The Local Universe Organized by Cosmic Web Topology
4 Superclusters·27 Structural Regions·128 Galaxy Groups·~500 Mly
In 2014, Tully et al. defined Laniakea — a basin of attraction spanning approximately 500 million light-years that contains the Milky Way along with tens of thousands of other galaxies. Named "immeasurable heaven" in Hawaiian, Laniakea was mapped using velocity-watershed analysis of the Cosmicflows catalog: tracing how galaxies flow under gravity to identify dynamically coherent regions, much like mapping river drainage basins on Earth. The technique revealed that the Virgo Supercluster — long thought to be our home supercluster — constitutes only one lobe of a much larger structure.
This field guide proposes a hierarchical framework for organizing Laniakea's contents. The basin comprises four major supercluster lobes — Virgo, Hydra, Centaurus, and Pavo-Indus — each anchored by massive galaxy clusters, yet unified by convergent velocity flows toward a common gravitational core in the Norma-Centaurus region: the Great Attractor. The framework distinguishes basins of attraction (velocity-watershed-defined regions like Laniakea) from superclusters (the overdensity lobes within them), resolving a longstanding ambiguity in cosmographic terminology.
Rather than organizing galaxies by distance or brightness, the framework catalogs 128 galaxy groups containing approximately 718 galaxies into 27 structural regions defined by cosmic web topology — sheets, filaments, clusters, walls, streams, clouds, and void boundaries — prioritizing physical relationships and gravitational flow dynamics to reveal how structures relate within the flowing architecture of the cosmic web.

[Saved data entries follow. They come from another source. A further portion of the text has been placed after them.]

Lemma Put_within l0 m0 c k x timer :
  within V S l0 m0 c -> within V S l0 m0 (Put V S c k x timer).
Proof.
  intros H. unfold Put.
  destruct (now V S c timer) as [c1 n] eqn:En.
  apply (now_within _ _ _ _ _ _ H) in En. clear H c.
  destruct c1 as [l m tt tn cp]. unfold within in *. cbn [lru mfa] in *.
  destruct En as (Hl & Hm & Hl0 & Hm0 & Hll & Hlm).
  unfold with_mfa, with_lru. cbn [lru mfa ct timeNow capacity].
  destruct (update V S m n k x) as [m1 ok1] eqn:E1.
  apply update_sizes in E1. destruct E1 as [E1l E1c].
  destruct ok1; cbn [lru mfa]; [repeat split; lia|].
  destruct (update V S l n k x) as [l1 ok2] eqn:E2.
  apply update_sizes in E2. destruct E2 as [E2l E2c].
  destruct ok2; cbn [lru mfa]; [repeat split; lia|].
  destruct (put V S l1 n k x 1) as [l2 lruovf] eqn:E3.
  apply put_sizes in E3; [|lia|lia]. destruct E3 as [E3l E3c].
  destruct (is_nil V (v V lruovf)); cbn [lru mfa]; [repeat split; lia|].
  destruct (Z.ltb_spec (Len V S m1) (cap V S m1)) as [Hroom|Hfull].
  - pose proof (put_Len V S laws m1 n (key V lruovf) (v V lruovf) (a V lruovf)) as P1.
    pose proof (put_cap V S laws m1 n (key V lruovf) (v V lruovf) (a V lruovf)) as P2.
    cbn [lru mfa]. repeat split; lia.
  - destruct ((a V (peek V S m1) <? a V lruovf)
              || (a V (peek V S m1) =? a V lruovf)
                 && (t V (peek V S m1) <? t V lruovf));
      cbn [lru mfa]; [repeat split; lia|].
    destruct (put V S m1 n (key V lruovf) (v V lruovf) (a V lruovf))
      as [m2 mfaovf] eqn:E4.
    apply put_sizes in E4; [|lia|lia]. destruct E4 as [E4l E4c].
    cbn [lru mfa].
    destruct ((Len V S l2 >? 0) && (a V (peek V S l2) <? a V mfaovf));
      cbn [lru mfa]; [|repeat split; lia].
    pose proof (put_Len V S laws l2 n (key V mfaovf) (v V mfaovf) 1) as P1.
    pose proof (put_cap V S laws l2 n (key V mfaovf) (v V mfaovf) 1) as P2.
    repeat split; lia.
Qed.

Lemma Get_within l0 m0 c k timer :
  within V S l0 m0 c -> within V S l0 m0 (fst (Get V S c k timer)).
Proof.
  intros H. unfold Get.
  destruct (now V S c timer) as [c1 n] eqn:En.
  apply (now_within _ _ _ _ _ _ H) in En. clear H c.
  destruct c1 as [l m tt tn cp]. unfold within in *. cbn [lru mfa] in *.
  destruct En as (Hl & Hm & Hl0 & Hm0 & Hll & Hlm).
  unfold with_mfa, with_lru. cbn [lru mfa ct timeNow capacity].
  destruct (get V S m n k) as [m1 r1] eqn:E1.
  apply get_sizes in E1. destruct E1 as [E1l E1c].
  destruct (snd r1); cbn [fst lru mfa]; [repeat split; lia|].
  destruct (get V S l n k) as [l1 r2] eqn:E2.
  apply get_sizes in E2. destruct E2 as [E2l E2c].
  destruct (snd r2); cbn [fst lru mfa]; repeat split; lia.
Qed.

Lemma states_within l0 m0 ops : forall c,
  within V S l0 m0 c -> Forall (within V S l0 m0) (states V S c ops).
Proof.
  induction ops as [|o rest IH]; intros c H; simpl; constructor.
  - destruct o; simpl; [now apply Put_within | now apply Get_within].
  - apply IH. destruct o; simpl; [now apply Put_within | now apply Get_within].
Qed.

Lemma NewCache_within size c0 :
  NewCache V S size = Built V S c0 ->
  2 <= size
  /\ within V S (Z.quot size 2) (Z.quot size 2 + Z.rem size 2) c0.
Proof.
  unfold NewCache. intros E.
  destruct (Z.leb_spec size 0); [discriminate|].
  destruct (Z.ltb_spec size 2); [discriminate|].
  destruct (uint_of_int size >? maxsize); [discriminate|].
  injection E as <-. split; [assumption|].
  assert (Hq : 1 <= Z.quot size 2).
  { rewrite Z.quot_div_nonneg by lia. apply Z.div_le_lower_bound; lia. }
  assert (Hr : 0 <= Z.rem size 2) by (apply Z.rem_nonneg; lia).
  unfold within. cbn [lru mfa].
  rewrite !(newStore_Len V S laws), !(newStore_cap V S laws) by lia.
  repeat split; lia.
Qed.

(** C2.  On a cache built by [NewCache size], the capacity [Cap] is [size],
    and after every operation of any sequence of [Put]s and [Get]s the
    number of stored entries [Len] is at most [Cap], which stays [size]. *)
Theorem cache_len_within_cap :
  forall (size : Z) (c0 : Cache V S) (ops : list (op V)),
    NewCache V S size = Built V S c0 ->
    CacheCap V S c0 = size
    /\ CacheLen V S c0 <= CacheCap V S c0
    /\ Forall (fun c => CacheLen V S c <= CacheCap V S c
                        /\ CacheCap V S c = size)
         (states V S c0 ops).
Proof.
  intros size c0 ops Hnew.
  destruct (NewCache_within size c0 Hnew) as [Hsize Hin].
  assert (Hsum : Z.quot size 2 + (Z.quot size 2 + Z.rem size 2) = size).
  { pose proof (Z.quot_rem' size 2). lia. }
  assert (Hbound : forall c,
             within V S (Z.quot size 2) (Z.quot size 2 + Z.rem size 2) c ->
             CacheLen V S c <= CacheCap V S c /\ CacheCap V S c = size).
  { intros c (Hl & Hm & _ & _ & Hll & Hlm). unfold CacheLen, CacheCap. lia. }
  destruct (Hbound c0 Hin) as [H1 H2].
  split; [assumption|]. split; [assumption|].
  eapply Forall_impl; [exact Hbound|]. now apply states_within.
Qed.

End SpecializedFacts.

Section SpecializedAtSamples.

Import Specialized Examples.

Example sample_lengths :
  map (CacheLen nat (StoreModel.impl nat))
    (states nat (StoreModel.impl nat) sample_cache sample_ops)
  = [1; 2; 3; 3; 3; 3].
Proof. vm_compute. reflexivity. Qed.

Lemma cache_len_within_cap_witness :
  CacheCap nat (StoreModel.impl nat) sample_cache = 3
  /\ CacheLen nat (StoreModel.impl nat) sample_cache
     <= CacheCap nat (StoreModel.impl nat) sample_cache
  /\ Forall (fun c => CacheLen nat (StoreModel.impl nat) c
                      <= CacheCap nat (StoreModel.impl nat) c
                      /\ CacheCap nat (StoreModel.impl nat) c = 3)
       (states nat (StoreModel.impl nat) sample_cache sample_ops).
Proof.
  apply (cache_len_within_cap nat (StoreModel.impl nat) (ListStore_laws nat)
           3 sample_cache sample_ops).
  vm_compute. reflexivity.
Defined.

End SpecializedAtSamples.

(** ** The resolver *)

Section ResolverFacts.

Import Proxy.

Variable C : Type.
Variable cache_get : C -> Msg -> result (C * option Msg * bool).
Variable cache_put : C -> Msg -> Msg -> result C.
Variable upstream : nat -> list exchange_io * list nat.

Lemma forward_once_result s q :
  forward_once C upstream s q
  = (mkServer (cache s) (rq s) (S (fanouts s)), fanout_result upstream (fanouts s)).
Proof.
  unfold forward_once, fanout_result. now destruct (upstream (fanouts s)).
Qed.

(** C6.  [forwardMessageAndCacheResponse] makes [n] fan-outs, with
    [1 <= n <= 3]: all but the last return nil, and the last returns nil
    only when it is the third.  When the last returns nil the result is nil
    and the cache is untouched; otherwise the response of the last fan-out
    is put into the cache and returned. *)
Theorem forward_and_cache_retries :
  forall (s : Server C) (q : Msg),
    exists (n : nat) (m : option Msg),
      (1 <= n <= 3)%nat
      /\ (forall i, (i < n - 1)%nat -> attempt C upstream s i = None)
      /\ attempt C upstream s (n - 1) = m
      /\ (m = None -> n = 3%nat)
      /\ forwardMessageAndCacheResponse C cache_put upstream s q
         = match m with
           | None => Ok (mkServer (cache s) (rq s) (fanouts s + n), None)
           | Some r =>
               c' <- cache_put (cache s) q r ;;
               Ok (mkServer c' (rq s) (fanouts s + n), Some r)
           end.
Proof.
  intros s q. unfold forwardMessageAndCacheResponse.
  assert (A0 : attempt C upstream s 0 = fanout_result upstream (fanouts s))
    by (unfold attempt; now rewrite Nat.add_0_r).
  assert (A1 : attempt C upstream s 1 = fanout_result upstream (S (fanouts s)))
    by (unfold attempt; now rewrite Nat.add_1_r).
  assert (A2 : attempt C upstream s 2 = fanout_result upstream (S (S (fanouts s))))
    by (unfold attempt; f_equal; lia).
  rewrite forward_once_result.
  destruct (fanout_result upstream (fanouts s)) as [r0|] eqn:E0.
  { exists 1%nat, (Some r0). cbn [retry cache rq fanouts Nat.sub].
    rewrite Nat.add_1_r. repeat split; try lia; try congruence. }
  cbn [retry]. rewrite forward_once_result. cbn [cache rq fanouts].
  destruct (fanout_result upstream (S (fanouts s))) as [r1|] eqn:E1.
  { exists 2%nat, (Some r1). cbn [retry cache rq fanouts Nat.sub].
    replace (fanouts s + 2)%nat with (S (S (fanouts s))) by lia.
    repeat split; try lia; try congruence.
    intros i Hi. replace i with 0%nat by lia. congruence. }
  cbn [retry]. rewrite forward_once_result. cbn [cache rq fanouts].
  exists 3%nat, (fanout_result upstream (S (S (fanouts s)))). cbn [Nat.sub].
  replace (fanouts s + 3)%nat with (S (S (S (fanouts s)))) by lia.
  repeat split; try lia; try congruence.
  - intros i Hi. assert (i = 0 \/ i = 1)%nat as [-> | ->] by lia; congruence.
  - destruct (fanout_result upstream (S (S (fanouts s)))); reflexivity.
Qed.

End ResolverFacts.

(** ** The fan-out *)

Section FanOutFacts.

Import Proxy Examples.

Lemma set_nth_Forall {X : Type} (P : X -> Prop) (l : list X) : forall i x,
  Forall P l -> P x -> Forall P (set_nth l i x).
Proof.
  induction l as [|y rest IH]; intros i x Hl Hx; simpl.
  - destruct i; constructor.
  - inversion Hl; subst. destruct i; constructor; auto.
Qed.

Lemma concat_Forall (Q : option Msg -> Prop) (pending : list (list (option Msg))) :
  Forall (Forall Q) pending -> Forall Q (List.concat pending).
Proof.
  induction 1 as [|l rest Hl _ IH]; simpl; [constructor|].
  apply Forall_app. now split.
Qed.

(** Whatever holds of every value the goroutines send holds of every value
    in the channel. *)
Lemma arrivals_Forall (Q : option Msg -> Prop) sched : forall pending,
  Forall (Forall Q) pending -> Forall Q (arrivals pending sched).
Proof.
  induction sched as [|i rest IH]; intros pending H; simpl.
  - now apply concat_Forall.
  - destruct (nth_error pending i) as [[|x xs]|] eqn:E; auto.
    assert (Hx : Forall Q (x :: xs)).
    { rewrite Forall_forall in H. apply H. eapply nth_error_In; eassumption. }
    inversion Hx; subst. constructor; [assumption|].
    apply IH. now apply set_nth_Forall.
Qed.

Laniakea's four superclusters exhibit convergent velocity flows toward the Great Attractor in the Norma-Centaurus region — the defining characteristic of the basin. The Virgo Supercluster flows southeastward toward this convergence point, Hydra and Centaurus contribute major flow streams from the south, and Pavo-Indus flows northward from the basin's far periphery. This convergent pattern, revealed through Cosmicflows velocity field analysis, demonstrates that these four superclusters are not independent structures but interconnected components of a unified dynamical system.

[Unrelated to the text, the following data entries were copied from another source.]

Lemma send_loop_uniform (groups : list string) (results : gmap string pyval)
    (success_count : Z) (s : S) :
  exists results' t,
    send_loop w self message groups results success_count s =
      (Return (results',
               success_count + (if has_key "error" (answer d) then 0 else len groups)),
       s, t)
    /\ count is_post t = length groups
    /\ forall g, results' !! g
                 = if decide (g ∈ groups) then Some (PDict (answer d)) else results !! g.
Proof.
  revert results success_count.
  induction groups as [|g0 groups IH]; intros results success_count.
  - exists results, []. split_and!; [|done|done].
    cbn [send_loop]. unfold ret.
    replace (success_count + (if has_key "error" (answer d) then 0 else len []))
      with success_count by (destruct (has_key _ _); unfold len; simpl; lia).
    done.
  - destruct (send_group_message_uniform g0 s) as (t1 & Hsend & Ht1).
    set (sc1 := if negb (has_key "error" (answer d))
                then success_count + 1 else success_count).
    destruct (IH (<[g0 := PDict (answer d)]> results) sc1)
      as (results' & t2 & Hloop & Ht2 & Hres).
    exists results', (t1 ++ t2). split_and!.
    + cbn [send_loop]. rewrite (bind_Return _ _ _ _ _ _ Hsend). fold sc1. rewrite Hloop.
      unfold result_of, state_of, trace_of. cbn [fst snd].
      replace (sc1 + (if has_key "error" (answer d) then 0 else len groups))
        with (success_count
              + (if has_key "error" (answer d) then 0 else len (g0 :: groups)))
        by (subst sc1; unfold len; cbn [length]; destruct (has_key _ _); simpl; lia).
      done.
    + rewrite count_app, Ht1, Ht2. done.
    + intros g. rewrite Hres.
      destruct (decide (g = g0)) as [->|Hne].
      * rewrite lookup_insert_eq.
        destruct (decide (g0 ∈ g0 :: groups)) as [_|Hn];
          [by destruct (decide (g0 ∈ groups))|].
        exfalso. apply Hn. by left.
      * rewrite lookup_insert_ne by done.
        destruct (decide (g ∈ groups)) as [Hin|Hin];
          destruct (decide (g ∈ g0 :: groups)) as [Hin'|Hin']; try done.
        -- exfalso. apply Hin'. by right.
        -- exfalso. apply Hin. by apply elem_of_cons in Hin' as [|].
Qed.
End SenderUniform.
(** X16.  [run] with an operation mode that is neither ["add_prefix"] nor
    ["restore_name"]: the files are counted, no task is submitted, and the
    worker still reports that all files are processed; no file changes and
    [processed_files] stays 0 whatever [total_files] is. *)
Theorem run_unknown_operation_mode self walked w :
  RenamingWorker.operation_mode self <> "add_prefix" ->
  RenamingWorker.operation_mode self <> "restore_name" ->
  exists self',
    RenamingWorker.run self walked w
    = (Return self', Os.with_emitted (Os.emitted w ++ [AllDone]) w) /\
    RenamingWorker.total_files self' = Z.of_nat (length walked) /\
    RenamingWorker.processed_files self' = 0.
Proof.
  intros H1 H2. unfold RenamingWorker.run. cbv zeta.
  erewrite bind_return; [|apply submit_all_unknown; assumption].
  eexists. split; [reflexivity|]. split; reflexivity.
Qed.

Lemma run_unknown_operation_mode_witness :
  exists self',
    RenamingWorker.run (RenamingWorker_init "/d" "creation" "remove_prefix")
      ["/d/report.txt"] (Sample.host Sample.plain_only)
    = (Return self', Os.with_emitted [AllDone] (Sample.host Sample.plain_only)) /\
    RenamingWorker.total_files self' = 1 /\ RenamingWorker.processed_files self' = 0.
Proof.
  apply (run_unknown_operation_mode (RenamingWorker_init "/d" "creation" "remove_prefix")
           ["/d/report.txt"] (Sample.host Sample.plain_only)); discriminate.
Defined.

(** X17.  A traversal whose tasks run one after the other, with no other
    worker in their way, loses and overwrites nothing: whatever the paths
    [run] is given, and whatever the operation mode and the time type, it
    returns, and the contents of the files afterwards are the contents
    before, each as often as before. *)
Theorem run_keeps_every_content self walked w :
  Os.alone w ->
  exists self' w',
    RenamingWorker.run self walked w = (Return self', w') /\
    contents_of (Os.files w') ≡ₚ contents_of (Os.files w).
Proof.
  intros Halone. unfold RenamingWorker.run. cbv zeta.
  match goal with |- context [RenamingWorker.submit_all ?s walked] =>
    destruct (submit_all_keeps s walked w Halone) as (self' & w' & Hrun & _ & Hk) end.
  erewrite bind_return; [|exact Hrun].
  eexists _, _. split; [reflexivity|]. exact Hk.
Qed.

Lemma run_keeps_every_content_witness :
  exists self' w',
    RenamingWorker.run Sample.worker ["/d/report.txt"; "/d/notes.txt"]
      (Sample.host Sample.two_sizes) = (Return self', w') /\
    contents_of (Os.files w') ≡ₚ contents_of (Sample.two_sizes).
Proof.
  apply (run_keeps_every_content Sample.worker ["/d/report.txt"; "/d/notes.txt"]
           (Sample.host Sample.two_sizes)).
  intros fs. reflexivity.
Defined.

(** ** The window *)

Section Choices.

Lemma after_snoc events e :
  MainWindow.after (events ++ [e]) = MainWindow.handle (MainWindow.after events) e.
Proof. unfold MainWindow.after. rewrite foldl_app. reflexivity. Qed.

Lemma after_choices events :
  let self := MainWindow.after events in
  (MainWindow.time_type self = "creation" \/ MainWindow.time_type self = "modification") /\
  (MainWindow.operation_mode self = "add_prefix" \/
   MainWindow.operation_mode self = "restore_name").
Proof.
  induction events as [|e events IH] using rev_ind; [split; left; reflexivity|].
  cbv zeta in *. rewrite after_snoc. destruct IH as [Ht Hm].
  destruct e as [folder|index|index]; simpl.
  - unfold MainWindow.select_folder. destruct (negb _); simpl; auto.
  - split; [|exact Hm]. destruct (index =? 0); auto.
  - split; [exact Ht|]. destruct (index =? 0); auto.
Qed.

This paper presents a hierarchical organizational framework for cataloging the contents of Laniakea, the basin of attraction containing the Milky Way and Local Group as defined by Tully et al. (2014). While the Laniakea Basin boundaries are well constrained through velocity field analysis, no comprehensive public catalog organizing its principal galaxy groups and structural regions by cosmic web topology has yet been published.
The framework organizes Laniakea's four major supercluster lobes (Virgo, Hydra, Centaurus, and Pavo-Indus) into structural regions defined by cosmic web topology: sheets, filaments, walls, clusters, streams, clouds, and void boundaries. This approach prioritizes physical relationships and gravitational flow dynamics over traditional distance-based or brightness-limited organization, creating an intuitive framework for understanding the large-scale structure of the universe.

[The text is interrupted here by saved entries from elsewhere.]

(** ** What the scan of a canonical buffer reports *)

(** C1 (as amended).  For a buffer made of a RIFF/WAVE header, a [fmt ]
    chunk of at least 16 bytes whose format code is not the extensible
    one, the header of a [data] chunk of finite nonzero size and the
    bytes [rest], where the RIFF size is a streaming sentinel or covers
    both chunks with [rest] no longer than the data chunk:
    [WAVHeader::begin] ends with [is_valid = true] and exactly the
    encoded sample rate (as an [int]), channel count, bits per sample
    and format code, and [soundData] yields the rest of the buffer after
    the data chunk header, whose length is the buffer length minus the
    payload offset; this is the declared data size clamped to the buffer
    when [rest] is no longer than the data chunk. *)
Theorem header_scan_canonical (p : platform) (fuel : nat)
    (riff_size fmt_size fc ch sr br ba bps data_size : Z)
    (extension rest : list byte) (h0 : WAVHeader.t) :
  let buf := wave_buffer riff_size fmt_size fc ch sr br ba bps extension
               data_size rest in
  (3 <= fuel)%nat ->
  Z.of_nat (length buf) < 2147483648 ->
  0 <= riff_size < 4294967296 ->
  fmt_size = 16 + Z.of_nat (length extension) ->
  0 <= fc < 65536 -> fc <> 65534 ->
  0 <= ch < 65536 -> 0 <= sr < 4294967296 -> 0 <= bps < 65536 ->
  0 < data_size < 2147418112 ->
  riff_size = 0 \/ 2147418112 <= riff_size
  \/ (20 + fmt_size + data_size <= riff_size
      /\ Z.of_nat (length rest) <= data_size) ->
  let r := WAVHeader.begin p fuel buf h0 in
  fst r = true
  /\ is_valid (WAVHeader.headerInfo (snd r)) = true
  /\ sample_rate (WAVHeader.headerInfo (snd r)) = to_int sr
  /\ channels (WAVHeader.headerInfo (snd r)) = ch
  /\ bits_per_sample (WAVHeader.headerInfo (snd r)) = bps
  /\ format (WAVHeader.headerInfo (snd r)) = fc
  /\ data_length (WAVHeader.headerInfo (snd r)) = data_size
  /\ fst (WAVHeader.soundData p (snd r)) = Some (rest, Z.of_nat (length rest))
  /\ Z.of_nat (length rest) = Z.of_nat (length buf) - (28 + fmt_size)
  /\ (Z.of_nat (length rest) <= data_size ->
      Z.of_nat (length rest)
      = Z.min data_size (Z.of_nat (length buf) - (28 + fmt_size))).
Proof.
  intros buf Hfuel Hfit Hriff Hfmt Hfc Hplain Hch Hsr Hbps Hdata Hcases r.
  destruct fuel as [|[|[|fuel]]]; try lia.
  pose proof (head_length riff_size fmt_size fc ch sr br ba bps data_size
                extension Hfmt) as Hhead.
  pose proof (buf_split riff_size fmt_size fc ch sr br ba bps data_size
                extension rest) as Hsplit.
  fold buf in Hsplit.
  assert (Hlen : Z.of_nat (length rest) = Z.of_nat (length buf) - (28 + fmt_size)).
  { rewrite Hsplit, length_app. plain_lia. }
  assert (H16 : forall v, 0 <= v < 65536 -> to_uint16 v = v).
  { intros v Hv. unfold to_uint16, wrap_unsigned. change (2 ^ 16) with 65536.
    apply Z.mod_small. exact Hv. }
  assert (Hresult :
            exists i pos tr',
              r = (true, WAVHeader.mk i buf (Z.of_nat (length buf)) pos
                           (28 + fmt_size) tr')
              /\ is_valid i = true /\ sample_rate i = to_int sr
              /\ channels i = ch /\ bits_per_sample i = bps /\ format i = fc
              /\ data_length i = data_size).
  { subst r. unfold WAVHeader.begin.
    change (WAVHeader.mk zeroed_info buf (Z.of_nat (length buf)) 0
              (WAVHeader.sound_pos h0) (WAVHeader.trail h0))
      with (at_split zeroed_info [] buf (WAVHeader.sound_pos h0)
              (WAVHeader.trail h0)).
    assert (Hdec : (riff_size = 0 \/ 2147418112 <= riff_size)
                   \/ (0 < riff_size < 2147418112
                       /\ 20 + fmt_size + data_size <= riff_size
                       /\ Z.of_nat (length rest) <= data_size)) by lia.
    clear Hcases. destruct Hdec as [Hstream|[Hfinite [Hcover Hshort]]].
    - destruct (scan_streamed p riff_size fmt_size fc ch sr br ba bps data_size
                  extension rest Hfit Hriff Hfmt Hfc Hplain (S (S fuel)) (S fuel)
                  (WAVHeader.sound_pos h0) (WAVHeader.trail h0)
                  ltac:(lia) Hstream) as [tr' Hscan].
      fold buf in Hscan. rewrite Hscan.
      eexists _, _, tr'. unfold at_split. rewrite <- Hsplit, Hhead.
      split; [reflexivity|].
      cbn [is_valid sample_rate channels bits_per_sample format data_length
           set_is_streamed set_data_length fmt_info set_is_valid
           set_bits_per_sample set_block_align set_byte_rate set_sample_rate
           set_channels set_format].
      rewrite (H16 ch Hch), (H16 bps Hbps), (H16 fc Hfc),
        (to_uint32_small sr Hsr).
      repeat split; reflexivity.
    - destruct (scan_finite p riff_size fmt_size fc ch sr br ba bps data_size
                  extension rest Hfit Hriff Hfmt Hfc Hplain (S (S fuel)) fuel
                  (WAVHeader.sound_pos h0) (WAVHeader.trail h0)
                  Hdata ltac:(lia) Hshort) as [pos [tr' Hscan]].
      fold buf in Hscan. rewrite Hscan.
      eexists _, pos, tr'. rewrite Hhead.
      split; [reflexivity|].
      cbn [is_valid sample_rate channels bits_per_sample format data_length
           set_is_streamed set_data_length fmt_info set_is_valid
           set_bits_per_sample set_block_align set_byte_rate set_sample_rate
           set_channels set_format].
      rewrite (H16 ch Hch), (H16 bps Hbps), (H16 fc Hfc),
        (to_uint32_small sr Hsr).
      repeat split; reflexivity. }
  destruct Hresult as [i [pos [tr' [Hr [Hvalid [Hrate [Hchan [Hbits [Hcode Hsize]]]]]]]]].
  rewrite Hr. cbn [fst snd WAVHeader.headerInfo].
  repeat (split; [assumption || reflexivity|]).
  split; [|split; [exact Hlen|intros Hshort; lia]].
  unfold WAVHeader.soundData.
  cbn [WAVHeader.sound_pos WAVHeader.buffer WAVHeader.len fst].
  replace (0 <? 28 + fmt_size) with true by (symmetry; apply Z.ltb_lt; lia).
  cbn [fst]. f_equal. f_equal.
  - rewrite Hsplit. rewrite <- Hhead, Nat2Z.id.
    rewrite drop_app_length. reflexivity.
  - replace (Z.of_nat (length buf) - (28 + fmt_size)) with (Z.of_nat (length rest)) by lia.
    rewrite (to_size_t_small p (Z.of_nat (length rest))) by lia.
    rewrite (to_long_small p (Z.of_nat (length rest))) by lia.
    rewrite Z.max_l by lia.
    apply to_size_t_small. lia.
Qed.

Additionally, this work proposes standardized terminology for basin-scale structures and introduces hierarchical categories for organizing galaxy groups within each supercluster. The complete catalog contains ~128 galaxy groups and ~718 individual galaxies organized into 27 major structural regions across the four superclusters.
The framework serves multiple purposes: (1) as an educational tool for teaching cosmic web structure, (2) as an observational reference for amateur astronomers, (3) an organizational standard for future Laniakea studies, and (4) a template methodology for organizing other basins of attraction. The complete catalog is made freely available to enable community use and extension.